-- Records to use follows --
(** * Market-data feed: wire codec, stream parser, symbol cache, latency
    histogram, client manager and memory pool.

    A shallow embedding of the C++ sources.  Fixed-width unsigned integers are
    [Z] with their wrap-around written out, bytes are [Byte.byte], the packed
    little-endian structs are serialised with [le_split]/[le_combine], and
    [double] is the primitive binary64 [float] wherever the code computes with
    it.  Code that mutates an object threads the object explicitly. *)

From Stdlib Require Import ZArith Lia List Bool.
From Stdlib Require Import Floats.PrimFloat Floats.SpecFloat Floats.FloatOps.
From coqutil Require Import Byte Word.LittleEndianList.
From stdpp Require Import base option list gmap sorting.
Import ListNotations.
Local Open Scope Z_scope.

(** ** Fixed-width arithmetic *)

Definition wrap16 (z : Z) : Z := z mod 2 ^ 16.
Definition wrap32 (z : Z) : Z := z mod 2 ^ 32.
Definition wrap64 (z : Z) : Z := z mod 2 ^ 64.

Definition UINT64_MAX : Z := 2 ^ 64 - 1.

(** ** Proof steps used throughout *)

(** Split a conjunction into its parts, without unfolding anything. *)
Ltac conjs := repeat match goal with |- _ /\ _ => split end.

(** Decide one integer comparison of the goal. *)
Ltac zcase :=
  first
    [ match goal with |- context [Z.eqb ?a ?b] => destruct (Z.eqb_spec a b) end
    | match goal with |- context [Z.ltb ?a ?b] => destruct (Z.ltb_spec a b) end
    | match goal with |- context [Z.leb ?a ?b] => destruct (Z.leb_spec a b) end ].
-- Records to use concluded --
Exercise details: Return the complete material exactly as it appears.

Reply:
(** * Market-data feed: wire codec, stream parser, symbol cache, latency
    histogram, client manager and memory pool.

    A shallow embedding of the C++ sources.  Fixed-width unsigned integers are
    [Z] with their wrap-around written out, bytes are [Byte.byte], the packed
    little-endian structs are serialised with [le_split]/[le_combine], and
    [double] is the primitive binary64 [float] wherever the code computes with
    it.  Code that mutates an object threads the object explicitly. *)

From Stdlib Require Import ZArith Lia List Bool.
From Stdlib Require Import Floats.PrimFloat Floats.SpecFloat Floats.FloatOps.
From coqutil Require Import Byte Word.LittleEndianList.
From stdpp Require Import base option list gmap sorting.
Import ListNotations.
Local Open Scope Z_scope.

(** ** Fixed-width arithmetic *)

Definition wrap16 (z : Z) : Z := z mod 2 ^ 16.
Definition wrap32 (z : Z) : Z := z mod 2 ^ 32.
Definition wrap64 (z : Z) : Z := z mod 2 ^ 64.

Definition UINT64_MAX : Z := 2 ^ 64 - 1.

(** ** Proof steps used throughout *)

(** Split a conjunction into its parts, without unfolding anything. *)
Ltac conjs := repeat match goal with |- _ /\ _ => split end.

(** Decide one integer comparison of the goal. *)
Ltac zcase :=
  first
    [ match goal with |- context [Z.eqb ?a ?b] => destruct (Z.eqb_spec a b) end
    | match goal with |- context [Z.ltb ?a ?b] => destruct (Z.ltb_spec a b) end
    | match goal with |- context [Z.leb ?a ?b] => destruct (Z.leb_spec a b) end ].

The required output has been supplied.